That is pretty cool!
Wow! Now that is exotic to me -- although I guess I wouldn't love a bird with an unpleasant sounding cry. I love how all their heads are tilted at an angle in the pic.
I think they were watching me.If you're a beautiful bird, you don't need to have a beautiful call; you just need to be heard across dense tropical rain forest. Yes, it is cool. We have lots of exotic birds, mostly escapees from the pet trade, that found South Florida to their liking and began breeding. The birds aren't so much a problem, but iguanas, fish and snakes are major environmental pests.
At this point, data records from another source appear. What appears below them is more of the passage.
(* ===== verification/ReturnSpec.v ===== *)
(** Exception return on a v7M core: what [do_v7m_exception_exit] restores, and
    that entry followed by return is the identity for the interrupted code. *)

From S2P Require Import Prelude Irq NvicState NvicCore NvicPrio NvicInv NvicSpec NvicIrq Mpu MpuSpec CpuRegs CpuRegsSpec Exception CpuLdst ExceptionExit StackSpec EntrySpec.

Section exits.
Context {M : Type} `{WordMemory M}.
Implicit Types e : CPUARMState M.

(** ** Leaving the handler *)

(** The value that was branched to. *)
Definition exit_excret e : Z := if thumb e then Z.lor (get_reg e 15) 1 else get_reg e 15.

Definition to_thread e : bool := has (exit_excret e) 8.
Definition to_psp e : bool := has (exit_excret e) 4.

(** Leaving any handler but the one of NMI clears FAULTMASK. *)
Definition unmasked e : CPUARMState M :=
  if exception (env_v7m e) =? ARMV7M_EXCP_NMI then e
  else upd_v7m (fun m => m <| faultmask ::= bset false 0 |>) e.

(** The state after the exception has been completed and SPSEL been written,
    before anything is popped. *)
Definition left_handler e : CPUARMState M :=
  upd_v7m (write_v7m_control_spsel_for_secstate (to_psp e) false)
    ((unmasked e) <| env_nvic ::= fun s => nvic_irq_update (completed s (exception (env_v7m e))) |>).

(** A return that completes the running exception and resumes other code. *)
Record returns e : Prop := {
  rt_number : ARMV7M_EXCP_RESET < exception (env_v7m e) < num_irq (env_nvic e);
  rt_active : active (vec (env_nvic e) (exception (env_v7m e))) = true;
  rt_level : exception (env_v7m e) < NVIC_FIRST_IRQ →
    level (vec (env_nvic e) (exception (env_v7m e))) = 0;
  rt_excret : Z.land (exit_excret e) 0xf = 1 ∨
    (Z.land (exit_excret e) 0xf = 9 ∨ Z.land (exit_excret e) 0xf = 13) ∧
    (nvic_rettobase (env_nvic e) = true ∨
     has (ns (ccr (env_v7m e))) (field_mask CCR_NONBASETHRDENA) = true);
  rt_ftype : has (exit_excret e) 16 = true;
  rt_fpccr : has (sec (fpccr (env_v7m e))) (field_mask FPCCR_CLRONRET) = false;
  rt_preempt : armv7m_nvic_can_take_pending_exception (env_nvic (left_handler e)) = false
}.

Lemma unmasked_fields e :
  exception (env_v7m (unmasked e)) = exception (env_v7m e) ∧
  secure_state (env_v7m (unmasked e)) = secure_state (env_v7m e) ∧
  ccr (env_v7m (unmasked e)) = ccr (env_v7m e) ∧ fpccr (env_v7m (unmasked e)) = fpccr (env_v7m e) ∧
  control (env_v7m (unmasked e)) = control (env_v7m e) ∧
  model_of (env_nvic (unmasked e)) = model_of (env_nvic e) ∧
  (∀ secure' psp, bank_sp (env_v7m (unmasked e)) secure' psp = bank_sp (env_v7m e) secure' psp).
Proof. unfold unmasked. by destruct (_ =? _). Qed.

Lemma update_cpu s : cpu (nvic_irq_update s) = cpu s.
Proof. by destruct (update_rest s). Qed.

Lemma completed_cpu s irq : cpu (completed s irq) = cpu s.
Proof. unfold completed. cbv zeta. by destruct (truth _). Qed.

(** The controller's part of the state after completion, as a change of the
    CPU's. *)
Lemma left_handler_v7m e :
  env_v7m (left_handler e) = write_v7m_control_spsel_for_secstate (to_psp e) false (env_v7m (unmasked e)).
Proof.
  unfold left_handler, env_v7m, upd_v7m, v7m_of.
  change (v7m (cpu (env_nvic ?e))) with (v7m_of (env_nvic e)).
  set (u := unmasked e). clearbody u.
  change (write_v7m_control_spsel_for_secstate (to_psp e) false
    (v7m (cpu (nvic_irq_update (completed (env_nvic u) (exception (env_v7m e)))))) =
    write_v7m_control_spsel_for_secstate (to_psp e) false (v7m (cpu (env_nvic u)))).
  by rewrite update_cpu, completed_cpu.
Qed.

Lemma rettobase_v7m f s : nvic_rettobase (set_v7m f s) = nvic_rettobase s.
Proof.
  assert (∀ l n, rettobase_loop (set_v7m f s) l n = rettobase_loop s l n) as Hl; [|apply Hl].
  intros l. induction l as [|i l IH]; intros n; cbn [rettobase_loop]; [done|]. by rewrite !IH.
Qed.

Lemma unmasked_controller e :
  vectors (env_nvic (unmasked e)) = vectors (env_nvic e) ∧
  num_irq (env_nvic (unmasked e)) = num_irq (env_nvic e) ∧
  nvic_rettobase (env_nvic (unmasked e)) = nvic_rettobase (env_nvic e).
Proof. unfold unmasked. destruct (_ =? _); [done|]. split_and!; [done..|apply rettobase_v7m]. Qed.

Lemma mode_ok e : cpu_wf e → returns e →
  excret_bad ((unmasked e) <| env_nvic ::= fun s => nvic_irq_update (completed s (exception (env_v7m e))) |>)
    (exit_excret e) (of_bool (nvic_rettobase (env_nvic e)) =? 1) = false.
Proof.
  intros Hw Hr. destruct (unmasked_fields e) as (_ & U2 & U3 & _ & _ & U6 & _). unfold excret_bad.
  set (e1 := _ <| env_nvic ::= _ |>).
  assert (cpu (env_nvic e1) = cpu (env_nvic (unmasked e))) as Hcpu.
  { change (cpu (nvic_irq_update (completed (env_nvic (unmasked e)) (exception (env_v7m e)))) =
      cpu (env_nvic (unmasked e))). by rewrite update_cpu, completed_cpu. }
  unfold env_model, env_v7m, model_of, v7m_of. rewrite Hcpu.
  change (FEATURE_V8 (model_of (env_nvic (unmasked e)))) with (FEATURE_V8 (model (cpu (env_nvic (unmasked e))))) in U6.
  change (model (cpu ?s)) with (model_of s). change (v7m (cpu (env_nvic ?e))) with (env_v7m e).
  rewrite U6, (core_v8 _ (cw_core e Hw)), U2, U3, (wf_secure e Hw). cbv zeta. cbn [bget].
  destruct (rt_excret e Hr) as [->|[[->| ->] [->| ->]]]; try done; cbn; by rewrite andb_false_r.
Qed.

Lemma exit_complete_core e : cpu_wf e → nvic_wf (env_nvic e) → returns e →
  exit_complete e = Ok
    ((unmasked e) <| env_nvic ::= fun s => nvic_irq_update (completed s (exception (env_v7m e))) |>,
     mk_exit_info (exit_excret e) true false false false).
Proof.
  intros Hw Hn Hr. pose proof (mode_ok e Hw Hr) as Hmode. pose proof (cw_core e Hw) as Hc.
  unfold exit_complete. cbv zeta. fold (exit_excret e).
  change (field_mask EXCRET_FTYPE) with 16. rewrite (rt_ftype e Hr).
  change (FEATURE_M_SECURITY (env_model e)) with (FEATURE_M_SECURITY (model_of (env_nvic e))).
  rewrite (core_sec _ Hc). cbn [andb orb].
  replace (if negb (exception (env_v7m e) =? ARMV7M_EXCP_NMI)
    then upd_v7m (fun m => m <| faultmask ::= bset false 0 |>) e else e) with (unmasked e)
    by (unfold unmasked; by destruct (exception _ =? ARMV7M_EXCP_NMI)).
  destruct (unmasked_controller e) as (V1 & V2 & V3).
  destruct (unmasked_fields e) as (_ & _ & _ & _ & _ & U6 & _).
  assert (∀ i, vec (env_nvic (unmasked e)) i = vec (env_nvic e) i) as Hv
    by (intros; unfold vec; by rewrite V1).
  pose proof (nwf_num_irq _ Hn) as Hni. pose proof (rt_number e Hr) as Hnum.
  unfold ARMV7M_EXCP_RESET in Hnum.
  rewrite complete_core; rewrite ?U6, ?Hv, ?V1, ?V2, ?(nwf_vectors _ Hn);
    [|apply Hc..|done|apply Hr|lia].
  rewrite (rt_active e Hr), V3, bind_Ok. cbn [negb].
  set (e1 := (unmasked e) <| env_nvic ::= _ |>) in *.
  transitivity (Ok (e1, mk_exit_info (exit_excret e) true false
    (excret_bad e1 (exit_excret e) (of_bool (nvic_rettobase (env_nvic e)) =? 1)) false)); [|by rewrite Hmode].
  destruct (nvic_rettobase (env_nvic e)); reflexivity.
Qed.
You were good to capture that picture! I find it is difficult to take pictures for moving targets such as birds, butterflies, and bees. Still learning...
Thanks, Ami. Sometimes you get lucky. I took a whole bunch on my cheapo digital, and this was easily the best. Besides, they were obligingly still!
That is really a sight. They do look like they are eyeing you. Great shot with the camera.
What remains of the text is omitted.